Het gaat niet goed met Canardo, onze favoriete misantrope medemens met een eendenuiterlijk. Niet alleen zit hij in de cel, maar zijn geestelijke vader is steeds minder bij zijn leven betrokken, met een halfbakken album als resultaat.
Een extreme winter, zo werd het 25ste album van Canardo gedoopt. Reden tot vieren is dat jubileumnummer echter niet. In het ondertussen bekende Belgamburg gaat het er alles behalve fijn aan toe. Niet in het minst voor Canardo, die we in de cel terug vinden. Na een misdaad wil het volk immers gerechtigheid geschied zien en onze geliefde eend bleek de ideale zondebok om een tijdje achter slot en grendel te belanden.
Er gloort echter licht aan het einde van de tunnel: de hertogin van Belgamburg wil Canardo eventueel vrij laten, op voorwaarde dat hij haar vader helpt terugvinden. Die arme oude man, Léon van Belgamburg, blijkt behoorlijk de pedalen kwijt. Zijn dochter ontvangt filmpjes waarin de man vastgehouden wordt door jihadisten die dreigen hem een kopje kleiner te maken als er geen grote som geld overgemaakt wordt. Gezien jihadisten geacht worden weinig waarde te hechten aan materieel bezit en hun gevangenen doorgaans geen oranje voetbaltruitjes dragen, ruikt de hertogin onraad. Canardo belandt vervolgens in een wespennest van valse en echte religieuze fanatici die zich, verkleed als scouts, uitgeven voor filmmakers.
Wie met religieuze gekken aan de slag gaat, heeft natuurlijk een vette kluif klaar voor een hoofdpersonage dat geen hoge pet opheeft van het mensdom. Maar in plaats van vlijmscherp uit de hoek te komen, voelt het hele album enigszins suf aan. Canardo walst op automatische piloot door het verhaal, zijn grappen zijn zelden om te lachen en zelfs het tekenwerk voelt gekunsteld aan.
Deels is dat laatste te wijten aan een slordige vertaling: woorden die zomaar op beeld geplakt zijn over de oorspronkelijke Franse tekst geven het geheel een slonzig uitzicht. Daar zou een mens vlotjes over lezen als het verhaal je de diepte in trekt, maar door gebrek aan interessants op dat vlak, springt elke detailfout in het oog.
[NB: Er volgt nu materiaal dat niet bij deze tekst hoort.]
(** * rentRide backend: booking pricing, availability and status transitions

    A shallow embedding of [home/models.py] (the [Booking] model: [clean],
    [duration_hours], [calculate_total], [save]) and of the booking views of
    [home/views.py] ([perform_create], the update and the deletion that the
    [ModelViewSet] gives to bookings and vehicles, [checkout], [cancel],
    [approve], [reject], the payment webhook, [quote], [availability], the
    [available_only] step of the vehicle search), with the parts of Python's
    [decimal] and [datetime] modules and of Django's model validation that
    these functions run through. *)

From Stdlib Require Import ZArith QArith Qabs Qpower Lia Lqa Bool List Ascii
  String DecimalString Sorted.
From stdpp Require Import gmap strings.

Local Open Scope Z_scope.

(** ** Exceptions and results *)

(** One entry of the error dictionary of a Django [ValidationError]. *)
Inductive verror : Type :=
| NaiveTimestamp          (* "start_at and end_at must be timezone-aware." *)
| InvalidWindow           (* clean(): "Start time must be before end time." *)
| InvalidChoice (field : string) (* "Value ... is not a valid choice." *)
| NotUnique (field : string)     (* "... with this ... already exists." *)
| NullField (field : string)     (* a foreign key that points nowhere *)
| BlankField (field : string)    (* "This field cannot be blank." *)
| FieldError (field : string).   (* any other field validator *)

(** The Python exceptions that the modelled code can raise. *)
Inductive exn : Type :=
| TypeError                       (* naive and aware datetimes mixed *)
| InvalidOperation                (* decimal: quantize out of precision *)
| DivisionByZero
| ValidationError (errs : list verror)
| PermissionDenied
| DoesNotExist
| MultipleObjectsReturned
| ValueError.                     (* parse_datetime: no valid date or time *)

Inductive result (A : Type) : Type :=
| Ok (a : A)
| Raise (e : exn).
Arguments Ok {A} a.
Arguments Raise {A} e.

#[global] Instance result_ret : MRet result := fun A a => Ok a.
#[global] Instance result_bind : MBind result := fun A B k r =>
  match r with
  | Ok a => k a
  | Raise e => Raise e
  end.

(** ** Python's [decimal] module (default context) *)

Module Dec.

(** A finite [Decimal]: [coef * 10 ^ dexp].  The coefficient carries the
    sign; the sign of a zero is not tracked (Python compares [-0] and [0]
    equal). *)
Record Decimal : Type := mkDec { coef : Z; dexp : Z }.

(** [getcontext().prec] of the default context; its rounding is
    [ROUND_HALF_EVEN].  The exponent limits [Emin], [Emax] (-999999 and
    999999) are not modelled: the operations below never signal [Overflow]
    or [Underflow].  The money fields of the models (at most twelve digits,
    two decimal places) keep every exponent far from the limits; a statement
    about decimals of any exponent says so. *)
Definition prec : Z := 28.

Fixpoint digits_fuel (fuel : nat) (n : Z) : Z :=
  match fuel with
  | O => 1
  | S f => if n <? 10 then 1 else 1 + digits_fuel f (n / 10)
  end.

(** [len(self._int)]: the number of decimal digits of [|n|] (1 for 0). *)
Definition ndigits (n : Z) : Z :=
  digits_fuel (Z.to_nat (Z.log2 (Z.abs n))) (Z.abs n).

(** [n / d] rounded to the nearest integer, ties to the even one
    ([ROUND_HALF_EVEN]); [d > 0]. *)
Definition round_half_even (n d : Z) : Z :=
  let q := n / d in
  let r := n mod d in
  if 2 * r <? d then q
  else if d <? 2 * r then q + 1
  else if Z.even q then q else q + 1.

(** [n / d] rounded to the nearest integer, ties away from zero
    ([ROUND_HALF_UP]); [d > 0]. *)
Definition round_half_up (n d : Z) : Z :=
  let q := n / d in
  let r := n mod d in
  if 2 * r <? d then q
  else if d <? 2 * r then q + 1
  else if 0 <=? n then q + 1 else q.

(** [Decimal._fix]: round to at most [prec] digits. *)
Definition fix_ (a : Decimal) : Decimal :=
  let len := ndigits (coef a) in
  if len <=? prec then a
  else
    let digits := len - prec in
    let c := round_half_even (coef a) (10 ^ digits) in
    if ndigits c <=? prec then mkDec c (dexp a + digits)
    else mkDec (c / 10) (dexp a + digits + 1).

(** [Decimal.__mul__] *)
Definition mul (a b : Decimal) : Decimal :=
  fix_ (mkDec (coef a * coef b) (dexp a + dexp b)).

(** [Decimal.__add__] *)
Definition add (a b : Decimal) : Decimal :=
  let e := Z.min (dexp a) (dexp b) in
  fix_ (mkDec (coef a * 10 ^ (dexp a - e) + coef b * 10 ^ (dexp b - e)) e).

(** The loop of [__truediv__] for an exact quotient: drop trailing zeros
    while the exponent is below the ideal one. *)
Fixpoint strip_zeros (fuel : nat) (c e ideal : Z) : Decimal :=
  match fuel with
  | O => mkDec c e
  | S f =>
      if (e <? ideal) && (c mod 10 =? 0)
      then strip_zeros f (c / 10) (e + 1) ideal
      else mkDec c e
  end.

(** [Decimal.__truediv__] *)
Definition div (a b : Decimal) : result Decimal :=
  if coef b =? 0 then
    Raise (if coef a =? 0 then InvalidOperation else DivisionByZero)
  else if coef a =? 0 then Ok (mkDec 0 (dexp a - dexp b))
  else
    let sgn := Z.sgn (coef a) * Z.sgn (coef b) in
    let x := Z.abs (coef a) in
    let y := Z.abs (coef b) in
    let shift := ndigits y - ndigits x + prec + 1 in
    let e := dexp a - dexp b - shift in
    let n := if 0 <=? shift then x * 10 ^ shift else x in
    let d := if 0 <=? shift then y else y * 10 ^ (- shift) in
    let q := n / d in
    let r := n mod d in
    if r =? 0 then
      let s := strip_zeros (Z.to_nat (dexp a - dexp b - e)) q e (dexp a - dexp b) in
      Ok (fix_ (mkDec (sgn * coef s) (dexp s)))
    else
      let q' := if q mod 5 =? 0 then q + 1 else q in
      Ok (fix_ (mkDec (sgn * q') e)).

(** [Decimal._rescale] to exponent [e], rounding half-even. *)
Definition rescale (a : Decimal) (e : Z) : Decimal :=
  if e <=? dexp a then mkDec (coef a * 10 ^ (dexp a - e)) e
  else mkDec (round_half_even (coef a) (10 ^ (e - dexp a))) e.

(** [Decimal.quantize(Decimal(1).scaleb(e))] *)
Definition quantize (a : Decimal) (e : Z) : result Decimal :=
  if coef a =? 0 then Ok (mkDec 0 e)
  else if prec <? ndigits (coef a) + dexp a - e then Raise InvalidOperation
  else
    let ans := rescale a e in
    if prec <? ndigits (coef ans) then Raise InvalidOperation else Ok ans.

(** The value of a decimal as a rational. *)
Definition value (a : Decimal) : Q :=
  (inject_Z (coef a) * Qpower 10 (dexp a))%Q.

End Dec.

Import Dec.

(** ** Python floats, as far as [timedelta.total_seconds] needs them *)

Module Float.

(** A finite binary64 number [mant * 2 ^ expo]. *)
Record float : Type := mkFloat { mant : Z; expo : Z }.

Definition scaled (a d e : Z) : Z * Z :=
  if 0 <=? e then (a, d * 2 ^ e) else (a * 2 ^ (- e), d).

(** [n / d] on Python integers ([d > 0]): the quotient correctly rounded to
    53 bits, ties to even.  The quotients formed below lie between 1e-6 and
    1e14, inside the normal range of binary64, so neither subnormal numbers
    nor overflow are modelled. *)
Definition true_divide (n d : Z) : float :=
  if n =? 0 then mkFloat 0 0
  else
    let a := Z.abs n in
    let e0 := Z.log2 a - Z.log2 d - 53 in
    let '(n0, d0) := scaled a d e0 in
    let e := if n0 / d0 <? 2 ^ 53 then e0 else e0 + 1 in
    let '(n1, d1) := scaled a d e in
    mkFloat (Z.sgn n * round_half_even n1 d1) e.

(** Lowest terms of [m / 2 ^ k], as [float.as_integer_ratio] returns them. *)
Fixpoint lowest_terms (fuel : nat) (m k : Z) : Z * Z :=
  match fuel with
  | O => (m, k)
  | S f =>
      if (0 <? k) && Z.even m then lowest_terms f (m / 2) (k - 1) else (m, k)
  end.

(** [Decimal(f)] for a float [f] ([Decimal.from_float]): the exact binary
    value, written in base ten. *)
Definition to_Decimal (f : float) : Decimal :=
  if 0 <=? expo f then mkDec (mant f * 2 ^ expo f) 0
  else
    let '(m, k) := lowest_terms (Z.to_nat (- expo f)) (mant f) (- expo f) in
    mkDec (m * 5 ^ k) (- k).

End Float.

(** ** [datetime] and [timedelta] *)

(** A [datetime]: microseconds since the epoch (of the UTC instant when the
    value is aware, of the wall clock when it is naive), and whether it
    carries a time zone. *)
Record datetime : Type := mkDatetime { micros : Z; aware : bool }.

(** A [timedelta], in microseconds. *)
Definition timedelta : Type := Z.

(** [timezone.is_naive] *)
Definition is_naive (d : datetime) : bool := negb (aware d).

(** [a - b] on datetimes; mixing naive and aware raises [TypeError]. *)
Definition datetime_sub (a b : datetime) : result timedelta :=
  if Bool.eqb (aware a) (aware b) then Ok (micros a - micros b)
  else Raise TypeError.

(** [a >= b] on datetimes. *)
Definition datetime_ge (a b : datetime) : result bool :=
  if Bool.eqb (aware a) (aware b) then Ok (micros b <=? micros a)
  else Raise TypeError.

(** [timedelta.total_seconds]: microseconds / 10**6, a float. *)
Definition total_seconds (delta : timedelta) : Float.float :=
  Float.true_divide delta (10 ^ 6).

(** ** The models of [home/models.py] *)

Record Vehicle : Type := mkVehicle {
  owner : nat;
  vehicle_pickup_location : string;
  hourly_rate : Decimal;
  daily_rate : Decimal;
  weekly_rate : Decimal;
  vehicle_delivery_fee : Decimal;
  is_active : bool
}.

Definition STATUS_PENDING : string := "pending".
Definition STATUS_CONFIRMED : string := "confirmed".
Definition STATUS_CANCELLED : string := "cancelled".
Definition STATUS_CHOICES : list string :=
  [STATUS_PENDING; STATUS_CONFIRMED; STATUS_CANCELLED].

Definition UNIT_HOURLY : string := "hourly".
Definition UNIT_DAILY : string := "daily".
Definition UNIT_WEEKLY : string := "weekly".
Definition UNIT_CHOICES : list string := [UNIT_HOURLY; UNIT_DAILY; UNIT_WEEKLY].

Record Booking : Type := mkBooking {
  booking_id : string;
  customer : nat;
  vehicle : nat;
  start_at : datetime;
  end_at : datetime;
  pickup_location : string;
  dropoff_location : string;
  delivery_fee : Decimal;
  pricing_unit : string;
  total_price : Decimal;
  status : string
}.
(** * CoreThread: dispatching commands from producer threads to the core thread

    A shallow embedding of [BansheeCore/Source/CmCoreThread.cpp].  The class
    [CoreThread] becomes a record, its member functions become functions on
    a [System] (the object together with the heap, the thread-local storage,
    the task scheduler and the program counters of the running threads), and
    the interleaving of threads becomes a labelled step function.

    A thread inside [queueCommand], [queueReturnCommand],
    [blockUntilCommandCompleted], [shutdownCoreThread] or [runCoreThread]
    advances from one program point to the next; taking a mutex, the body
    of a locked section together with its release, entering a wait and being
    woken are steps of their own.  Callbacks are opaque: invoking one leaves
    an event in the history and nothing else, and a callback is taken to
    return.

    The static thread-local slots [mAccessor] belong to the process, not to
    a [CoreThread]: [Process] holds what outlives the object,
    [CoreThread_ctor_in] constructs a [CoreThread] in a given process and
    [CoreThread_dtor] gives the process back.  [CoreThread_ctor] is the
    construction of the first [CoreThread] of a process, and [reachable]
    ranges over the lifetime of that object. *)

From Stdlib Require Import ZArith Lia.
From stdpp Require Import base option list gmap strings relations.

(** ** Build configuration

    The two preprocessor switches tested by the source.  Their values are
    fixed in a header that is not part of the translated file, so every
    definition takes them as a parameter. *)

Record Config := {
  CM_FORCE_SINGLETHREADED_RENDERING : bool;
  CM_THREAD_SUPPORT : bool
}.

Abbreviation ThreadId := nat.
Abbreviation Ptr := nat.
Abbreviation Callback := nat.

(** ** Machine integers *)

Definition UINT32_modulus : Z := 2 ^ 32.

Definition to_UINT32 (z : Z) : Z := z mod UINT32_modulus.

(** ** Exceptions *)

Inductive Exception :=
| InternalErrorException (msg : string).

Inductive Result (A : Type) :=
| Ok (a : A)
| Throw (e : Exception).

Arguments Ok {A} a.
Arguments Throw {A} e.

(** ** Commands

    Modelled from the spec: the command-queue container ([CommandQueue],
    its [queue], [queueReturn], [isEmpty], [flush] and [playbackWithNotify])
    is declared outside the translated file.  A queued command is an opaque
    callable, with or without a result handle, that carries an optional
    notify-id; the channel is an ordered sequence of such commands, flushed
    as a whole and played back in order. *)

Record QueuedCommand := {
  returnsValue : bool;
  callback : Callback;
  notifyId : option Z
}.

Global Instance QueuedCommand_eq_dec : EqDecision QueuedCommand.
Proof. solve_decision. Defined.

Definition queue (cb : Callback) (id : option Z) (q : list QueuedCommand) :
    list QueuedCommand :=
  q ++ [{| returnsValue := false; callback := cb; notifyId := id |}].

Definition queueReturn (cb : Callback) (id : option Z) (q : list QueuedCommand) :
    list QueuedCommand :=
  q ++ [{| returnsValue := true; callback := cb; notifyId := id |}].

Definition flush (q : list QueuedCommand) : list QueuedCommand * list QueuedCommand :=
  (q, []).

Definition isEmpty (q : list QueuedCommand) : bool :=
  match q with [] => true | _ => false end.

(** ** Heap objects

    Modelled from the spec: [FrameAlloc] is an external linear arena of
    which only allocation and [clear] matter; it is kept as the list of the
    block sizes handed out since the last [clear].  Accessors are kept by
    the thread they were created for. *)

Inductive HeapObj :=
| OFrameAlloc (blocks : list nat)
| OCoreThreadAccessor (synced : bool) (thread : ThreadId)
| OAccessorContainer (accessor : Ptr).

Global Instance HeapObj_eq_dec : EqDecision HeapObj.
Proof. solve_decision. Defined.

(** ** The class *)

Record CoreThread := {
  mCoreThreadShutdown : bool;
  mCoreThreadId : ThreadId;
  mCommandQueue : list QueuedCommand;
  mMaxCommandNotifyId : Z;
  mCommandsCompleted : list Z;
  mSyncedCoreAccessor : option Ptr;
  mAccessors : list Ptr;
  mFrameAllocs : list Ptr;
  mActiveFrameAlloc : Z;
  mCommandQueueMutex : option ThreadId;
  mCommandNotifyMutex : option ThreadId
}.

(** ** Program counters *)

(** The arguments of one call of [queueCommand] or [queueReturnCommand]. *)
Record Call := {
  cReturn : bool;
  cCallback : Callback;
  cBlock : bool
}.

Global Instance Call_eq_dec : EqDecision Call.
Proof. solve_decision. Defined.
Dat Canardo al een tijdje over zijn piek heen is, daar viel enigszins mee te leven. Elke langlopende reeks heeft zijn creatieve top, maar uitbollen kan ook zachtjes, niet met de wispelturigheid van hoge pieken en diepe dalen. Wanneer een eend op dergelijke manier zijn scherpte verliest, dan wordt het moeilijk een van je favoriete personages, en reeksen, te blijven koesteren.